GUARDARE IN PROFONDITÀ. Non sappiamo se da grandi diventeranno giornalisti o critici, un settore da alcuni decenni in crisi e spesso maltrattato dagli stessi addetti ai lavori poco disposti alla riflessione, ciò che sappiamo per certo è che questa esperienza creerà in loro un gusto teatrale che possa trasformarli in spettatori consapevoli, in grado di leggere i diversi piani strutturali e semantici delle rappresentazioni. D’altra parte un pubblico educato è più aperto ad accogliere un cartellone che possa spaziare anche in stili e generi diversificati fra loro. Così se per gli adulti il riferimento è rappresentato dagli incontri con gli artisti, in cui ci si può confrontare direttamente con i protagonisti della scena; per i più giovani l’alternanza scuola-lavoro costituisce un’ottima base di partenza e un settore in cui investire fortemente nei prossimi anni. Si tratta di un segmento di pubblico che se diventasse attivo contribuirebbe a incrementare non di poco lo sbigliettamento e chissà perfino gli abbonamenti, a prescindere dal vincolo scolastico.

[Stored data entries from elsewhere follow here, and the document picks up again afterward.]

(** * Moving a process between queues *)

(** Leave queue [a], join queue [b] at its end. *)
Definition move (p : nat) (a b : qid) (ls : qid -> list nat) : qid -> list nat :=
  let ls1 := upd_ls a (del p (ls a)) ls in upd_ls b (ls1 b ++ [p]) ls1.

(** All queue entries, and the room for one more. *)
Definition entries (ls : qid -> list nat) : list nat := ls Q0 ++ ls Q1 ++ ls Q2.
Definition roomy (ls : qid -> list nat) : Prop := (length (entries ls) < NPROC)%nat.

Lemma roomy_queue ls k : roomy ls -> (length (ls k) < NPROC)%nat.
Proof. unfold roomy, entries. rewrite !length_app. destruct k; lia. Qed.

Lemma elem_of_entries ls p : p ∈ entries ls <-> exists k, p ∈ ls k.
Proof.
  unfold entries. rewrite !elem_of_app. split.
  - intros [?|[?|?]]; eauto.
  - intros [[] ?]; auto.
Qed.

Lemma entries_upd k l ls : entries (upd_ls k l ls) ++ ls k ≡ₚ entries ls ++ l.
Proof.
  unfold entries. destruct k; rewrite upd_ls_eq, !upd_ls_ne by done.
  - rewrite <- !app_assoc. rewrite (Permutation_app_comm l), (Permutation_app_comm (ls Q0)).
    rewrite <- !app_assoc. do 2 apply Permutation_app_head. apply Permutation_app_comm.
  - rewrite <- !app_assoc. apply Permutation_app_head.
    rewrite (Permutation_app_comm l), (Permutation_app_comm (ls Q1)), <- !app_assoc.
    apply Permutation_app_head, Permutation_app_comm.
  - rewrite <- !app_assoc. do 2 apply Permutation_app_head. apply Permutation_app_comm.
Qed.

Lemma move_Permutation p a b ls : p ∈ ls a -> entries (move p a b ls) ≡ₚ entries ls.
Proof.
  intros Hp. unfold move. set (ls1 := upd_ls a (del p (ls a)) ls).
  pose proof (entries_upd b (ls1 b ++ [p]) ls1) as H1.
  pose proof (entries_upd a (del p (ls a)) ls) as H2. fold ls1 in H2.
  rewrite (del_Permutation _ _ Hp) in H2 at 1.
  apply (Permutation_app_inv_r (ls1 b)). rewrite H1.
  rewrite (Permutation_app_comm (ls1 b)), app_assoc. apply Permutation_app_tail.
  apply (Permutation_app_inv_r (del p (ls a))). rewrite <- H2, <- app_assoc. done.
Qed.

Section Moves.
Import Mlfq.
Context `{SV : Services}.
Implicit Types (s : kst) (k : qid) (q : pqueue) (p : nat).

(** [deleteQueue(a, p); addQueue(b, p)] for a process of queue [a]. *)
Lemma move_rep p a b s ls pr :
  mlfq s ls -> roomy ls -> p ∈ ls a -> pt_proc s !! p = Some pr ->
  exists qa qb,
    (let? s := deleteQueue a p s in addQueue b p s) =
      Ok (putp p (set_priority (lvl b) (set_Ticks 0 pr)) (putq b qb (putq a qa s))) /\
    mlfq (putp p (set_priority (lvl b) (set_Ticks 0 pr)) (putq b qb (putq a qa s)))
         (move p a b ls).
Proof.
  intros Hm Hroom Hin Hp. pose proof Hm as [Hrep Hprio Hticks Hval].
  pose proof (roomy_queue ls a Hroom) as Hra.
  destruct (deleteQueue_rep a p s (ls a) (Hrep a)) as (qa & Hd & Hqa & Hta & Hpa).
  { split; [|done]. destruct (ls a); [by apply not_elem_of_nil in Hin | cbn; lia]. }
  rewrite Hd. cbn [res_bind]. unfold dropped in Hqa. rewrite decide_True in Hqa by done.
  assert (mlfq (putq a qa s) (upd_ls a (del p (ls a)) ls)) as Hm1.
  { apply mlfq_put; try done; [by rewrite Hpa | by rewrite Hta |].
    apply Forall_forall. intros x Hx%del_elem. specialize (Hval a).
    rewrite Forall_forall in Hval. auto. }
  set (ls1 := upd_ls a (del p (ls a)) ls) in *.
  assert (length (ls1 b) < NPROC)%nat as Hrb.
  { unfold ls1. destruct (decide (b = a)) as [->|Hne].
    - rewrite upd_ls_eq. pose proof (del_length _ _ Hin). lia.
    - rewrite upd_ls_ne by done. by apply roomy_queue. }
  destruct (addQueue_rep b p (putq a qa s) (ls1 b) pr) as (qb & Ha & Hqb & Htb & Hpb & _).
  { apply Hm1. } { done. } { by rewrite pt_proc_putq. }
  exists qa, qb. rewrite Ha. rewrite (ml_prio _ _ Hm1 b).
  split; [done|]. apply mlfq_putp. unfold move. fold ls1. apply mlfq_put; try done.
  - by rewrite Hpb, (ml_prio _ _ Hm1 b).
  - by rewrite Htb, (ml_ticks _ _ Hm1 b).
  - apply Forall_app. split; [apply (ml_valid _ _ Hm1 b)|].
    constructor; [|done]. rewrite pt_proc_putq. by eapply lookup_lt_Some.
Qed.

(** ** The queue operations as list operations *)

(** C22: [addQueue] to a queue with room appends the process to the sequence the
    queue represents, resets its [Ticks] and gives it the queue's priority; apart
    from the entry at the end of the array, [end], [numOfProc] and these two fields
    of the process the state is as before.  A queue with [NPROC] entries is written
    past its end. *)
Theorem addQueue_spec k p s l pr :
  q_rep (getq k s) l -> pt_proc s !! p = Some pr ->
  if (length l <? NPROC)%nat then
    exists q', addQueue k p s =
        Ok (putp p (set_priority (q_priority (getq k s)) (set_Ticks 0 pr)) (putq k q' s)) /\
      q_rep q' (l ++ [p]) /\ queue q' = <[length l := Some p]> (queue (getq k s)) /\
      q_ticks q' = q_ticks (getq k s) /\ q_priority q' = q_priority (getq k s)
  else addQueue k p s = OOB "pqueue.queue".
Proof.
  intros Hq Hp. pose proof (q_rep_length _ _ Hq). destruct (Nat.ltb_spec (length l) NPROC) as [Hl|Hl].
  - destruct (addQueue_rep k p s l pr Hq Hl Hp) as (q' & Ha & Hq' & Ht & Hpr & Hqq). by exists q'.
  - apply (addQueue_full k p s l Hq). lia.
Qed.

(** C23: [deleteQueue] of a process that is in the queue, at whatever position,
    removes its first occurrence and keeps the order of the others; apart from the
    array, [end] and [numOfProc] of the queue the state is as before.  On a queue
    with [NPROC] entries it reads past the end of the array. *)
Theorem deleteQueue_spec k p s l :
  q_rep (getq k s) l -> p ∈ l ->
  if (length l <? NPROC)%nat then
    exists q', deleteQueue k p s = Ok (putq k q' s) /\ q_rep q' (del p l) /\ l ≡ₚ p :: del p l /\
      q_ticks q' = q_ticks (getq k s) /\ q_priority q' = q_priority (getq k s)
  else deleteQueue k p s = OOB "pqueue.queue".
Proof.
  intros Hq Hp. pose proof (q_rep_length _ _ Hq). destruct (Nat.ltb_spec (length l) NPROC) as [Hl|Hl].
  - destruct (deleteQueue_rep k p s l Hq) as (q' & Hd & Hq' & Ht & Hpr).
    { split; [|done]. destruct l; [by apply not_elem_of_nil in Hp | cbn; lia]. }
    unfold dropped in Hq'. rewrite decide_True in Hq' by done.
    exists q'. split; [done|]. split; [done|]. split; [by apply del_Permutation|done].
  - apply (deleteQueue_full k p s l Hq); [lia|done].
Qed.

(** [deleteQueue] does not check that the process is in the queue: when it
    is not, the last process of the queue is dropped in its place, and on an
    empty queue [end] becomes -1, so that the next [addQueue] writes before the
    array. *)
Theorem deleteQueue_absent k p s l :
  q_rep (getq k s) l -> (length l < NPROC)%nat -> p ∉ l ->
  exists s', deleteQueue k p s = Ok s' /\
    match l with
    | [] => q_end (getq k s') = -1 /\ forall p', addQueue k p' s' = OOB "pqueue.queue"
    | _ => q_rep (getq k s') (take (length l - 1) l)
    end.
Proof.
  intros Hq Hl Hp. destruct l as [|x l].
  - unfold deleteQueue. rewrite (qr_end _ _ Hq). cbn. eexists. split; [done|].
    rewrite getq_putq. cbn. rewrite (qr_end _ _ Hq). split; [done|].
    intros p'. unfold addQueue. rewrite getq_putq. done.
  - destruct (deleteQueue_rep k p s (x :: l) Hq) as (q' & Hd & Hq' & _); [cbn in *; lia|].
    unfold dropped in Hq'. rewrite decide_False in Hq' by done.
    eexists. split; [done|]. by rewrite getq_putq.
Qed.
End Moves.

(** * The example machine *)

Lemma demo_q_rep l t p : (length l <= NPROC)%nat -> q_rep (demo_queue l t p) l.
Proof.
  intros H. constructor; cbn [demo_queue queue q_end numOfProc]; try done.
  - rewrite length_app, length_fmap, repeat_length. lia.
  - by rewrite take_app_length' by (by rewrite length_fmap).
Qed.
Lemma keeps_putt c k t s : trace_wf t -> keeps c s (putt k t s).
Proof.
  intros Ht. constructor.
  - intros k'. by destruct k, k'.
  - by destruct k.
  - intros H k'. destruct k, k'; cbn; try done; [apply (H Q1) | apply (H Q2) | apply (H Q0)
      | apply (H Q2) | apply (H Q0) | apply (H Q1)].
  - by destruct k.
  - destruct k; reflexivity.
Qed.

Lemma pt_proc_putt k t s : pt_proc (putt k t s) = pt_proc s.
Proof. by destruct k. Qed.

Lemma stage_log_start c k n p s pr :
  (forall k, trace_wf (gett k s)) -> 0 <= TOTAL s < 500 -> pt_proc s !! p = Some pr ->
  stage c p s (log_start k n p s) (eq pr).
Proof.
  intros Ht Htot Hp. unfold log_start. rewrite (getp_lookup _ _ _ Hp). cbn [res_bind].
  destruct (priority pr =? n); [|by eapply stage_ret].
  destruct (Ht k) as (H1 & H2 & H3). rewrite zset_in by lia. cbn [res_bind].
  rewrite zset_in by lia. cbn [res_bind]. eapply stage_ret; [apply keeps_putt | by rewrite pt_proc_putt | done].
  by split_and!; cbn; rewrite ?length_insert.
Qed.

Lemma stage_log_end c k n p s pr :
  (forall k, trace_wf (gett k s)) -> 0 <= TOTAL s < 500 -> pt_proc s !! p = Some pr ->
  stage c p s (log_end k n p s) (eq pr).
Proof.
  intros Ht Htot Hp. unfold log_end. rewrite (getp_lookup _ _ _ Hp). cbn [res_bind].
  destruct (priority pr =? n); [|by eapply stage_ret].
  assert (forall x s', keeps c s s' -> pt_proc s' !! p = Some pr -> stage c p s' (
    let? a := zset "stateN" (t_state (gett k s')) (TOTAL s') x in
    Ok (putt k (set_t_state a (gett k s')) s')) (eq pr)) as Hput.
  { intros x s' Hk Hp'. destruct (kp_traces _ _ _ Hk Ht k) as (H1 & H2 & H3).
    rewrite (kp_total _ _ _ Hk), zset_in by lia. cbn [res_bind].
    eapply stage_ret; [apply keeps_putt | by rewrite pt_proc_putt | done].
    by split_and!; cbn; rewrite ?length_insert. }
  apply (stage_bind _ _ _ _ _ (eq pr)); [|intros s1 pr1 Hk1 Hp1 <-;
    apply (stage_bind _ _ _ _ _ (eq pr)); [|intros s2 pr2 Hk2 Hp2 <-]].
  - case_bool_decide; [by apply Hput | by eapply stage_ret].
  - case_bool_decide; [by apply Hput | by eapply stage_ret].
  - case_bool_decide; [apply Hput; [by transitivity s1 | done] | by eapply stage_ret].
Qed.

Lemma keeps_mach c s m : on_cpu c (set_mach m s) -> keeps c s (set_mach m s).
Proof. intros H. constructor; try done; reflexivity. Qed.

Lemma stage_set_current c p v s pr :
  on_cpu c s -> pt_proc s !! p = Some pr -> stage c p s (set_current c v s) (eq pr).
Proof.
  intros (Hif & cp & Hc & Hn) Hp. unfold set_current. rewrite (get_cpu_here _ _ _ Hc). cbn [res_bind].
  eapply stage_ret; [apply keeps_mach | done | done].
  split; [done|]. exists (set_cpu_proc v cp). split; [by apply (cpu_here_put _ _ cp) | done].
Qed.

Lemma stage_switchuvm c p s pr :
  on_cpu c s -> pt_proc s !! p = Some pr -> kstack pr <> 0 -> pgdir pr <> 0 ->
  stage c p s (switchuvm p s) (eq pr).
Proof.
  intros (Hif & cp & Hc & Hn) Hp Hks Hpg. unfold switchuvm.
  rewrite (getp_lookup _ _ _ Hp). cbn [res_bind]. rewrite !(proj2 (Z.eqb_neq _ _)) by done.
  destruct (push_pop (mach s) c cp Hc) as (m & Hpush & Hc' & He & Hpop); [split; [lia | by intros]|].
  rewrite Hpush. cbn [res_bind]. rewrite (mycpu_here _ _ _ Hc' He). cbn [res_bind].
  rewrite Hpop, touched_inside by (done || lia). cbn [res_bind].
  eapply stage_ret; [|done|done]. constructor; try done; reflexivity.
Qed.

Lemma stage_switchkvm c p s pr :
  pt_proc s !! p = Some pr -> stage c p s (Ok (switchkvm s)) (eq pr).
Proof.
  intros Hp. eapply stage_ret; [|done|done]. constructor; try done; reflexivity.
Qed.

(** [updatePstat] on tables of the right shape. *)
Definition pstat_sim pr pr' : Prop :=
  proc_sim pr pr' /\ state pr' = state pr /\ Ticks pr' = Ticks pr.

Lemma pstat_entries_Ok total l :
  0 <= total < 500 -> Forall proc_wf l ->
  exists l', pstat_entries total l = Ok l' /\ Forall2 pstat_sim l l'.
Proof.
  intros Ht. induction 1 as [|pr l Hwf _ (l' & Hl & IH)]; [by exists []|].
  assert (exists pr', pstat_entry total pr = Ok pr' /\ pstat_sim pr pr') as (pr' & Hpr & Hs).
  { unfold pstat_entry. case_bool_decide; [|by exists pr].
    rewrite zset_in by (rewrite pw_queue by done; lia). cbn [res_bind].
    assert (forall x, length (<[x:=priority pr]> (p_queue pr)) = 500%nat) as Hlen
      by (intros; by rewrite length_insert, pw_queue).
    destruct Hwf. destruct (_ =? 2); eexists; (split; [done|]);
      (split; [split; [|done]; intros _; by constructor; cbn|done]). }
  exists (pr' :: l'). cbn. rewrite Hpr. cbn. rewrite Hl. cbn. auto.
Qed.

(** The state a stage of the loop body starts in. *)
Definition at_p c p s ls pr : Prop :=
  sched_inv c s ls /\ 0 <= TOTAL s < 500 /\ pt_proc s !! p = Some pr /\
  0 <= num_stat_used pr < 1500.

Lemma at_p_keeps c p s s' ls pr pr' :
  at_p c p s ls pr -> keeps c s s' -> pt_proc s' !! p = Some pr' -> at_p c p s' ls pr'.
Proof.
  intros (Hi & Ht & Hp & Hn) Hk Hp'. split; [by eapply sched_inv_keeps|].
  split; [by rewrite (kp_total _ _ _ Hk)|]. split; [done|].
  destruct (Forall2_lookup_l _ _ _ _ _ (kp_procs _ _ _ Hk) Hp) as (x & Hx & _ & _ & Hnum & _).
  rewrite Hp' in Hx. injection Hx as <-. by rewrite Hnum.
Qed.

Lemma at_p_wf c p s ls pr : at_p c p s ls pr -> proc_wf pr.
Proof.
  intros (Hi & _ & Hp & _). pose proof (si_procs _ _ _ Hi) as H. rewrite Forall_lookup in H. eauto.
Qed.

Lemma stage_next c p ls s m f pr (Q Q' : proc -> Prop) :
  at_p c p s ls pr -> stage c p s m Q ->
  (forall s' pr', at_p c p s' ls pr' -> Q pr' -> stage c p s' (f s') Q') ->
  stage c p s (let? s := m in f s) Q'.
Proof.
  intros Ha Hm Hf. eapply stage_bind; [done|]. intros s' pr' Hk Hp HQ.
  apply (Hf _ pr'); [by eapply at_p_keeps | done].
Qed.

Lemma stage_weaken c p s m (Q Q' : proc -> Prop) :
  stage c p s m Q -> (forall pr, Q pr -> Q' pr) -> stage c p s m Q'.
Proof. intros (s' & pr' & H1 & H2 & H3 & H4) H. exists s', pr'. auto. Qed.

Lemma stage_updatePstat c p s ls pr :
  at_p c p s ls pr ->
  stage c p s (updatePstat s) (fun pr' => state pr' = state pr /\ Ticks pr' = Ticks pr).
Proof.
  intros (Hi & Ht & Hp & _). unfold updatePstat.
  destruct (pstat_entries_Ok _ _ Ht (si_procs _ _ _ Hi)) as (l & -> & Hl). cbn [res_bind].
  destruct (Forall2_lookup_l _ _ _ _ _ Hl Hp) as (pr' & Hp' & _ & Hs & Hts).
  eapply stage_ret; [|done|done]. constructor; try done.
  eapply Forall2_impl; [done|]. by intros ? ? [].
Qed.

(** ** The loop body *)

Context (run : nat -> kst -> kst).

(** [tick] up to and after [swtch]. *)
Definition tick_before c p s : res kst :=
  let? s := log_start Q0 0 p s in
  let? s := log_start Q1 1 p s in
  let? s := log_start Q2 2 p s in
  let? s := set_current c (Some p) s in
  let? s := switchuvm p s in
  let? s := modp p (set_state RUNNING) s in
  let? s := upd_stat p (set_start_tick (s32 (clock s))) s in
  let? pr := getp p s in
  upd_stat p (set_st_priority (priority pr)) s.

Definition tick_after c p s : res kst :=
  let? s := Ok (switchkvm s) in
  let? s := upd_stat p (fun st =>
    set_duration (s32 (duration st + (clock s - start_tick st))) st) s in
  let? s := set_current c None s in
  let? s := log_end Q0 0 p s in
  let? s := log_end Q1 1 p s in
  let? s := log_end Q2 2 p s in
  let? s := modp p (fun pr => set_Ticks (s32 (Ticks pr + 1)) pr) s in
  updatePstat s.

Lemma tick_split c p s :
  tick run c p s =
    (let? s := tick_before c p s in
     let? s := tick_after c p (run p s) in
     Ok (if TOTAL s <? NTICKS then set_TOTAL (TOTAL s + 1) s else s)).
Proof.
  unfold tick, tick_before, tick_after. rewrite !res_bind_assoc.
  repeat (match goal with |- (let? x := ?m in _) = _ =>
    destruct m; cbn [res_bind]; [|done..]; rewrite ?res_bind_assoc end); done.
Qed.

Lemma tick_before_ok c p s ls pr :
  at_p c p s ls pr -> state pr = RUNNABLE ->
  stage c p s (tick_before c p s) (fun pr' => state pr' = RUNNING /\ Ticks pr' = Ticks pr).
Proof.
  intros Ha Hst. unfold tick_before.
  do 3 (eapply stage_next; [done | apply stage_log_start; apply Ha |];
        clear dependent s; intros s x Ha <-).
  eapply stage_next; [done | apply stage_set_current; [apply (si_cpu _ _ _ (proj1 Ha)) | apply Ha] |].
  clear dependent s; intros s x Ha <-.
  destruct (pw_run _ (at_p_wf _ _ _ _ _ Ha) (or_introl Hst)) as [Hks Hpg].
  eapply stage_next; [done | apply stage_switchuvm; [apply (si_cpu _ _ _ (proj1 Ha)) | apply Ha | done..] |].
  clear dependent s; intros s x Ha <-.
  eapply stage_next; [done | eapply (stage_modp _ _ _ _ _ (eq _)); [apply Ha | | reflexivity] |].
  { split; [|done]. intros []. by constructor. }
  clear dependent s; intros s x Ha Hx.
  eapply stage_next; [done | eapply stage_upd_stat; [apply Ha | by eapply at_p_wf | apply Ha] |].
  clear dependent s; intros s x2 Ha (l & -> & _).
  rewrite (getp_lookup p s (set_stats l x)) by apply Ha. cbn [res_bind].
  eapply stage_weaken; [eapply stage_upd_stat; [apply Ha | by eapply at_p_wf | apply Ha]|].
  intros ? (l' & -> & _). by subst x.
Qed.

Lemma tick_after_ok c p s ls pr :
  at_p c p s ls pr ->
  stage c p s (tick_after c p s)
    (fun pr' => state pr' = state pr /\ Ticks pr' = s32 (Ticks pr + 1)).
Proof.
  intros Ha. unfold tick_after.
  eapply stage_next; [done | apply stage_switchkvm; apply Ha |].
  clear dependent s; intros s x Ha <-.
  eapply stage_next; [done | eapply stage_upd_stat; [apply Ha | by eapply at_p_wf | apply Ha] |].
  clear dependent s; intros s x2 Ha (l & -> & _).
  eapply stage_next; [done | apply stage_set_current; [apply (si_cpu _ _ _ (proj1 Ha)) | apply Ha] |].
  clear dependent s; intros s x Ha <-.
  do 3 (eapply stage_next; [done | apply stage_log_end; apply Ha |];
        clear dependent s; intros s x Ha <-).
  eapply stage_next; [done | eapply (stage_modp _ _ _ _ _ (eq _)); [apply Ha | | reflexivity] |].
  { split; [|done]. intros []. by constructor. }
  clear dependent s; intros s x Ha <-.
  eapply stage_weaken; [by eapply stage_updatePstat|]. by intros x [-> ->].
Qed.

(** What the scheduler needs of the process it switches to: it comes back
    with the invariant of the scheduler, in the queue it was taken from, and
    the counters only the scheduler writes are as they were. *)
Definition run_ok c p k : Prop :=
  forall s ls pr, sched_inv c s ls -> p ∈ ls k -> pt_proc s !! p = Some pr -> state pr = RUNNING ->
  exists ls' pr', sched_inv c (run p s) ls' /\ p ∈ ls' k /\ TOTAL (run p s) = TOTAL s /\
    pt_proc (run p s) !! p = Some pr' /\
    num_stat_used pr' = num_stat_used pr /\ Ticks pr' = Ticks pr /\
    ticks pr' = ticks pr /\ times pr' = times pr.

Lemma sched_inv_TOTAL c s ls n : sched_inv c s ls -> sched_inv c (set_TOTAL n s) ls.
Proof.
  intros [H1 H2 H3 H4 H5 H6 H7]. constructor; try done. eapply mlfq_ext; [| |done]; done.
Qed.

(** The member of a queue during a slice. *)
Definition in_slice c p k s ls pr : Prop :=
  sched_inv c s ls /\ p ∈ ls k /\ pt_proc s !! p = Some pr.

Lemma tick_ok c p k s ls pr :
  run_ok c p k -> in_slice c p k s ls pr -> state pr = RUNNABLE ->
  0 <= TOTAL s < 500 -> 0 <= num_stat_used pr < 1500 ->
  exists s' ls' pr', tick run c p s = Ok s' /\ in_slice c p k s' ls' pr' /\
    TOTAL s' = TOTAL s + 1 /\ num_stat_used pr' = num_stat_used pr /\
    Ticks pr' = s32 (Ticks pr + 1) /\ ticks pr' = ticks pr /\ times pr' = times pr.
Proof.
  intros Hrun (Hi & Hin & Hp) Hst Ht Hn. rewrite tick_split.
  assert (at_p c p s ls pr) as Ha by done.
  destruct (tick_before_ok _ _ _ _ _ Ha Hst) as (s1 & pr1 & -> & Hk1 & Hp1 & Hst1 & Htk1).
  cbn [res_bind]. pose proof (at_p_keeps _ _ _ _ _ _ _ Ha Hk1 Hp1) as (Hi1 & Ht1 & _ & Hn1).
  destruct (Forall2_lookup_l _ _ _ _ _ (kp_procs _ _ _ Hk1) Hp) as (x & Hx & _ & _ & Hnum & Hti1 & Hts1).
  rewrite Hp1 in Hx. injection Hx as <-.
  destruct (Hrun s1 ls pr1 Hi1 Hin Hp1 Hst1) as (ls2 & pr2 & Hi2 & Hin2 & Ht2 & Hp2 & Hn2 & Htk2 & Hti2 & Hts2).
  assert (at_p c p (run p s1) ls2 pr2) as Ha2 by (split_and!; [done | lia.. | done | lia | lia]).
  destruct (tick_after_ok _ _ _ _ _ Ha2) as (s3 & pr3 & -> & Hk3 & Hp3 & Hst3 & Htk3).
  cbn [res_bind]. destruct (Forall2_lookup_l _ _ _ _ _ (kp_procs _ _ _ Hk3) Hp2) as (x & Hx & _ & _ & Hnum3 & Hti3 & Hts3).
  rewrite Hp3 in Hx. injection Hx as <-.
  pose proof (kp_total _ _ _ Hk1). pose proof (kp_total _ _ _ Hk3).
  unfold NTICKS. rewrite (proj2 (Z.ltb_lt _ _)) by lia.
  exists (set_TOTAL (TOTAL s3 + 1) s3), ls2, pr3. split; [done|]. split_and!; try done.
  - split; [|done]. apply sched_inv_TOTAL. by eapply sched_inv_keeps.
  - cbn. lia.
  - by rewrite Hnum3, Hn2.
  - by rewrite Htk3, Htk2, Htk1.
  - congruence.
  - congruence.
Qed.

UN’ESPERIENZA DA RIPETERE. E pensare che questi studenti, che consideravano la visione di uno spettacolo teatrale come barboso, alla fine, con un vero plebiscito replicano che sarebbero ben disposti a rifare l’esperienza. Certo il dubbio che può sorgere a quest’affermazione è lecito ma posso garantire come tutor che lo sguardo attento, la curiosità, l’attenzione che mettono nell’analizzare una piéce, difficilmente potrebbe mentire. «Questa esperienza è un’occasione da non sprecare – dice Erika– l’unica cosa che cambierei è la scelta di andare a teatro, al di fuori della scuola» e le fa eco Gabriele: «Alla fine quest’attività sta cominciando a piacermi. Sto imparando a conoscere come funziona il mondo dello spettacolo». L’aspetto più importante resta però la consapevolezza e il rispetto verso gli artisti e i tecnici, Santo dice: «Analizzare lo spettacolo mi fa capire le difficoltà che gli attori affrontano durante la recitazione, l’uso che fanno del corpo, della voce». Questa esperienza in progress, giacché terminerà a maggio, è però anche tante altre cose: scambio d’idee, confronto, qualche risata; d’altra parte come dice uno degli alunni: «il teatro è un luogo nel quale imparare ma anche divertirsi».